(** The four divisions, for counters that hold the integers [M], [E], [P]. *)
Lemma finish_spec (c : SubtokenMatch.counters) (M E P : Z) :
  (SubtokenMatch.subtokens_match c == inject_Z M)%Q →
  (SubtokenMatch.subtokens_expected_count c == inject_Z E)%Q →
  (SubtokenMatch.subtokens_actual_count c == inject_Z P)%Q →
  M <= E → E ≠ 0 → 0 < P →
  ∃ accuracy precision recall f1,
    SubtokenMatch.finish c
    = Ok (Num accuracy, Num precision, Num recall, Num f1)
    ∧ (accuracy == inject_Z M / (inject_Z E + inject_Z P - inject_Z M))%Q
    ∧ (precision == inject_Z M / inject_Z P)%Q
    ∧ (recall == inject_Z M / inject_Z E)%Q
    ∧ ((0 < precision + recall)%Q →
       (f1 == 2 * precision * recall / (precision + recall))%Q)
    ∧ (¬ (0 < precision + recall)%Q → (f1 == 0)%Q).
Proof.
  intros Hm He Hp HME HE HP. unfold SubtokenMatch.finish.
  destruct (py_div_ok (SubtokenMatch.subtokens_match c)
              (SubtokenMatch.subtokens_expected_count c
               + SubtokenMatch.subtokens_actual_count c
               - SubtokenMatch.subtokens_match c)) as (acc & -> & Hacc).
  { rewrite Hm, He, Hp.
    assert (H : (inject_Z E + inject_Z P - inject_Z M == inject_Z (E + P - M))%Q).
    { unfold Z.sub. rewrite !inject_Z_plus, inject_Z_opp. lra. }
    rewrite H. apply inject_Z_nonzero. lia. }
  destruct (py_div_ok (SubtokenMatch.subtokens_match c)
              (SubtokenMatch.subtokens_actual_count c)) as (prec & -> & Hprec).
  { rewrite Hp. apply inject_Z_nonzero. lia. }
  destruct (py_div_ok (SubtokenMatch.subtokens_match c)
              (SubtokenMatch.subtokens_expected_count c)) as (rec & -> & Hrec).
  { rewrite He. by apply inject_Z_nonzero. }
  cbn [mbind result_bind].
  destruct (f1_of_ok prec rec) as (f1 & -> & Hf1 & Hf0).
  exists acc, prec, rec, f1. split; [done|].
  rewrite Hm, He, Hp in Hacc. rewrite Hm, Hp in Hprec. rewrite Hm, He in Hrec.
  done.
Qed.

(** C3. Corpus-level subtoken matching: for a batch of equal-length label
    sequences whose labels all have subtoken lists and whose expected and
    predicted totals are not zero, [subtoken_match] returns the four
    scores of the specification, computed from the number of expected
    subtokens that are members of the predicted list; on the scenario
    [A A B] against [A B B] it returns 5/7, 5/6, 5/6 and 5/6. *)
Theorem subtoken_match_formulas :
  (∀ (v : LabelVocab) (expected predicted : list Z),
     length expected = length predicted →
     Spec.known v (zip expected predicted) →
     Spec.expected_total v expected predicted ≠ 0 →
     Spec.predicted_total v expected predicted ≠ 0 →
     ∃ accuracy precision recall f1,
       subtoken_match expected predicted v
       = Ok (Num accuracy, Num precision, Num recall, Num f1)
       ∧ (accuracy ==
          inject_Z (Spec.matches v expected predicted)
          / (inject_Z (Spec.expected_total v expected predicted)
             + inject_Z (Spec.predicted_total v expected predicted)
             - inject_Z (Spec.matches v expected predicted)))%Q
       ∧ (precision ==
          inject_Z (Spec.matches v expected predicted)
          / inject_Z (Spec.predicted_total v expected predicted))%Q
       ∧ (recall ==
          inject_Z (Spec.matches v expected predicted)
          / inject_Z (Spec.expected_total v expected predicted))%Q
       ∧ ((0 < precision + recall)%Q →
          (f1 == 2 * precision * recall / (precision + recall))%Q)
       ∧ (¬ (0 < precision + recall)%Q → (f1 == 0)%Q))
  ∧ subtoken_match [0; 0; 1] [0; 1; 1] demo_vocab
    = Ok (Num (5 # 7), Num (5 # 6), Num (5 # 6), Num (5 # 6)).
Proof.
  split; [|by vm_compute].
  intros v expected predicted _ Hk HE HP. unfold subtoken_match.
  destruct (loop_spec v (zip expected predicted) SubtokenMatch.init Hk)
    as (c & -> & Hm & He & Hp).
  cbn [mbind result_bind]. cbn [SubtokenMatch.init SubtokenMatch.subtokens_match
    SubtokenMatch.subtokens_expected_count SubtokenMatch.subtokens_actual_count]
    in Hm, He, Hp.
  rewrite Qplus_0_l in Hm, He, Hp.
  destruct (totals_bounds v (zip expected predicted)) as [[_ HME] HP0].
  apply (finish_spec c _ _ _ Hm He Hp); [done|done|].
  unfold Spec.predicted_total in HP. lia.
Qed.

Lemma subtoken_match_formulas_witness :
  ∃ accuracy precision recall f1,
    subtoken_match [0; 1] [1; 1] demo_vocab
    = Ok (Num accuracy, Num precision, Num recall, Num f1)
    ∧ (precision == inject_Z (Spec.matches demo_vocab [0; 1]%Z [1; 1]%Z)
                    / inject_Z (Spec.predicted_total demo_vocab [0; 1]%Z [1; 1]%Z))%Q.
Proof.
  destruct (proj1 subtoken_match_formulas demo_vocab [0; 1] [1; 1])
    as (acc & prec & rec & f1 & Heq & _ & Hprec & _).
  - reflexivity.
  - repeat constructor; by eexists.
  - by vm_compute.
  - by vm_compute.
  - by exists acc, prec, rec, f1.
Defined.

Lemma finish_inv (c : SubtokenMatch.counters) (accuracy precision recall f1 : Q) :
  SubtokenMatch.finish c = Ok (Num accuracy, Num precision, Num recall, Num f1) →
  ¬ (SubtokenMatch.subtokens_actual_count c == 0)%Q
  ∧ ¬ (SubtokenMatch.subtokens_expected_count c == 0)%Q
  ∧ (precision == SubtokenMatch.subtokens_match c
                  / SubtokenMatch.subtokens_actual_count c)%Q
  ∧ (recall == SubtokenMatch.subtokens_match c
               / SubtokenMatch.subtokens_expected_count c)%Q
  ∧ f1_of precision recall = Ok f1.
Proof.
  unfold SubtokenMatch.finish.
  destruct (py_div _ (_ + _ - _)) as [acc|] eqn:Ea; [|done].
  destruct (py_div _ (SubtokenMatch.subtokens_actual_count c)) as [p|] eqn:Ep;
    [|done].
  destruct (py_div _ (SubtokenMatch.subtokens_expected_count c)) as [r|] eqn:Er;
    [|done].
  cbn [mbind result_bind].
  destruct (f1_of p r) as [f|] eqn:Ef; [|done].
  intros [= -> -> -> ->].
  apply py_div_inv in Ep as [? ?], Er as [? ?]. done.
Qed.

(** F1 of two scores in [0,1] is in [0,1]. *)
Lemma f1_of_unit (prec rec f1 : Q) :
  (0 <= prec <= 1)%Q → (0 <= rec <= 1)%Q → f1_of prec rec = Ok f1 →
  (0 <= f1 <= 1)%Q.
Proof.
  intros Hp Hr Hf. destruct (f1_of_ok prec rec) as (f & Hf' & Hpos & Hzero).
  rewrite Hf in Hf'. injection Hf' as <-.
  destruct (Qlt_le_dec 0 (prec + rec)) as [Hlt|Hle].
  - rewrite (Hpos Hlt). split.
    + apply Qle_shift_div_l; [done|]. nra.
    + apply Qle_shift_div_r; [done|]. nra.
  - rewrite Hzero; [lra|]. intros H. apply (Qlt_not_le _ _ H Hle).
Qed.

Lemma div_unit (m d q : Q) :
  (0 <= m <= d)%Q → ¬ (d == 0)%Q → (q == m / d)%Q → (0 <= q <= 1)%Q.
Proof.
  intros Hm Hd ->. assert (0 < d)%Q.
  { destruct (Qlt_le_dec 0 d) as [|Hle]; [done|].
    exfalso. apply Hd. lra. }
  split.
  - apply Qle_shift_div_l; [done|]. lra.
  - apply Qle_shift_div_r; [done|]. lra.
Qed.

(** C6, as the code has it. For every batch whose labels have subtoken
    lists the loop ends with [0 <= matches <= expected_total]; when no
    expected label repeats a subtoken, [matches <= predicted_total] as
    well, and every F1 that [subtoken_match] returns with
    [precision + recall > 0] lies in [0,1]. *)
Theorem subtoken_match_bounds (v : LabelVocab) (expected predicted : list Z) :
  Spec.known v (zip expected predicted) →
  ∃ c, SubtokenMatch.loop v (zip expected predicted) SubtokenMatch.init = Ok c
    ∧ (0 <= SubtokenMatch.subtokens_match c
       <= SubtokenMatch.subtokens_expected_count c)%Q
    ∧ (Spec.expected_nodup v (zip expected predicted) →
       (SubtokenMatch.subtokens_match c
        <= SubtokenMatch.subtokens_actual_count c)%Q
       ∧ ∀ accuracy precision recall f1,
           subtoken_match expected predicted v
           = Ok (Num accuracy, Num precision, Num recall, Num f1) →
           (0 < precision + recall)%Q → (0 <= f1 <= 1)%Q).
Proof.
  intros Hk.
  destruct (loop_spec v (zip expected predicted) SubtokenMatch.init Hk)
    as (c & Hloop & Hm & He & Hp).
  cbn [SubtokenMatch.init SubtokenMatch.subtokens_match
    SubtokenMatch.subtokens_expected_count SubtokenMatch.subtokens_actual_count]
    in Hm, He, Hp.
  rewrite Qplus_0_l in Hm, He, Hp.
  destruct (totals_bounds v (zip expected predicted)) as [[HM0 HME] HP0].
  rewrite Zle_Qle in HM0, HME, HP0. change (inject_Z 0) with 0%Q in HM0, HP0.
  exists c. split; [done|]. split.
  { by rewrite Hm, He. }
  intros Hnd. pose proof (totals_nodup v _ Hnd) as HMP. rewrite Zle_Qle in HMP.
  split.
  { by rewrite Hm, Hp. }
  intros acc prec rec f1 Hsm _. unfold subtoken_match in Hsm.
  rewrite Hloop in Hsm. cbn [mbind result_bind] in Hsm.
  apply finish_inv in Hsm as (Hp0 & He0 & Hprec & Hrec & Hf1).
  apply (f1_of_unit prec rec); [..|done].
  - eapply div_unit; [|exact Hp0|exact Hprec]. by rewrite Hm, Hp.
  - eapply div_unit; [|exact He0|exact Hrec]. by rewrite Hm, He.
Qed.

Lemma subtoken_match_bounds_witness :
  ∃ c, SubtokenMatch.loop demo_vocab (zip [0; 0; 1] [0; 1; 1]) SubtokenMatch.init
       = Ok c
    ∧ (0 <= SubtokenMatch.subtokens_match c
       <= SubtokenMatch.subtokens_expected_count c)%Q.
Proof.
  destruct (subtoken_match_bounds demo_vocab [0; 0; 1] [0; 1; 1])
    as (c & Hloop & Hme & _).
  - repeat constructor; by eexists.
  - by exists c.
Defined.

(** C6 as stated fails: with an expected label whose list repeats a
    subtoken, the matches exceed the predicted total and F1 exceeds 1. *)
Lemma subtoken_match_bounds_counterexample :
  ∃ c f1,
    SubtokenMatch.loop dup_vocab (zip [0] [1]) SubtokenMatch.init = Ok c
    ∧ subtoken_match [0] [1] dup_vocab = Ok (Num 2, Num 2, Num 1, Num f1)
    ∧ (0 < 2 + 1)%Q
    ∧ ¬ (SubtokenMatch.subtokens_match c
         <= SubtokenMatch.subtokens_actual_count c)%Q
    ∧ ¬ (0 <= f1 <= 1)%Q.
Proof.
  eexists _, (4 # 3). split; [by vm_compute|]. split; [by vm_compute|].
  split; [done|]. split.
  - vm_compute. intros H. by apply H.
  - intros [_ H]. vm_compute in H. by apply H.
Qed.

(** ** Exact match *)

Lemma unique_labels_cons (y_true y_pred : list Z) :
  y_true ≠ [] → ∃ c cs, Sklearn.unique_labels y_true y_pred = c :: cs.
Proof.
  intros Hne. unfold Sklearn.unique_labels.
  destruct (merge_sort Z.le (remove_dups (y_true ++ y_pred))) as [|c cs] eqn:E;
    [|by eauto].
  exfalso. pose proof (merge_sort_Permutation Z.le (remove_dups (y_true ++ y_pred))) as HP.
  rewrite E in HP. apply Permutation_nil_l in HP.
  destruct y_true as [|x y_true]; [done|].
  assert (Hx : x ∈ remove_dups ((x :: y_true) ++ y_pred)).
  { apply elem_of_remove_dups. set_solver. }
  rewrite <- HP in Hx. by apply not_elem_of_nil in Hx.
Qed.

Lemma per_class_first (score : Z → pyfloat) (y_true y_pred : list Z) :
  length y_true = length y_pred → y_true ≠ [] →
  ∃ x, Sklearn.per_class score y_true y_pred ≫= first = Ok x.
Proof.
  intros Hlen Hne. unfold Sklearn.per_class, Sklearn.check_consistent_length.
  rewrite bool_decide_eq_true_2 by done. cbn [mbind result_bind].
  destruct (unique_labels_cons y_true y_pred Hne) as (c & cs & ->).
  by eexists.
Qed.

Lemma np_average_cons (l : list Q) :
  l ≠ [] → np_average l = Num (Qred (Qsum l / float_of_Z (len l))).
Proof. by destruct l. Qed.

(** The mean of the 0/1 indicators is the number of agreements. *)
Lemma indicator_sum (pairs : list (Z * Z)) :
  (Qsum ((λ tp, if bool_decide (tp.1 = tp.2) then 1%Q else 0%Q) <$> pairs)
   == inject_Z (len (filter (λ ea, ea.1 = ea.2) pairs)))%Q.
Proof.
  induction pairs as [|[t p] pairs IH]; [reflexivity|].
  rewrite fmap_cons, filter_cons. cbn [Qsum foldr] in *. cbn [fst snd].
  destruct (decide (t = p)) as [Heq|Hne].
  - rewrite bool_decide_eq_true_2 by done.
    rewrite len_cons, inject_Z_plus, IH. change (inject_Z 1) with 1%Q. lra.
  - rewrite bool_decide_eq_false_2 by done. rewrite IH. lra.
Qed.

________________________________________

> [WHAT YOU HAVE TO DO]: What is needed is a word-for-word copy of the records above, from the first line through the line that contains "predicted totals are".

> [EXERCISE OUTPUT]:
(** The four divisions, for counters that hold the integers [M], [E], [P]. *)
Lemma finish_spec (c : SubtokenMatch.counters) (M E P : Z) :
  (SubtokenMatch.subtokens_match c == inject_Z M)%Q →
  (SubtokenMatch.subtokens_expected_count c == inject_Z E)%Q →
  (SubtokenMatch.subtokens_actual_count c == inject_Z P)%Q →
  M <= E → E ≠ 0 → 0 < P →
  ∃ accuracy precision recall f1,
    SubtokenMatch.finish c
    = Ok (Num accuracy, Num precision, Num recall, Num f1)
    ∧ (accuracy == inject_Z M / (inject_Z E + inject_Z P - inject_Z M))%Q
    ∧ (precision == inject_Z M / inject_Z P)%Q
    ∧ (recall == inject_Z M / inject_Z E)%Q
    ∧ ((0 < precision + recall)%Q →
       (f1 == 2 * precision * recall / (precision + recall))%Q)
    ∧ (¬ (0 < precision + recall)%Q → (f1 == 0)%Q).
Proof.
  intros Hm He Hp HME HE HP. unfold SubtokenMatch.finish.
  destruct (py_div_ok (SubtokenMatch.subtokens_match c)
              (SubtokenMatch.subtokens_expected_count c
               + SubtokenMatch.subtokens_actual_count c
               - SubtokenMatch.subtokens_match c)) as (acc & -> & Hacc).
  { rewrite Hm, He, Hp.
    assert (H : (inject_Z E + inject_Z P - inject_Z M == inject_Z (E + P - M))%Q).
    { unfold Z.sub. rewrite !inject_Z_plus, inject_Z_opp. lra. }
    rewrite H. apply inject_Z_nonzero. lia. }
  destruct (py_div_ok (SubtokenMatch.subtokens_match c)
              (SubtokenMatch.subtokens_actual_count c)) as (prec & -> & Hprec).
  { rewrite Hp. apply inject_Z_nonzero. lia. }
  destruct (py_div_ok (SubtokenMatch.subtokens_match c)
              (SubtokenMatch.subtokens_expected_count c)) as (rec & -> & Hrec).
  { rewrite He. by apply inject_Z_nonzero. }
  cbn [mbind result_bind].
  destruct (f1_of_ok prec rec) as (f1 & -> & Hf1 & Hf0).
  exists acc, prec, rec, f1. split; [done|].
  rewrite Hm, He, Hp in Hacc. rewrite Hm, Hp in Hprec. rewrite Hm, He in Hrec.
  done.
Qed.

(** C3. Corpus-level subtoken matching: for a batch of equal-length label
    sequences whose labels all have subtoken lists and whose expected and
    predicted totals are not zero, [subtoken_match] returns the four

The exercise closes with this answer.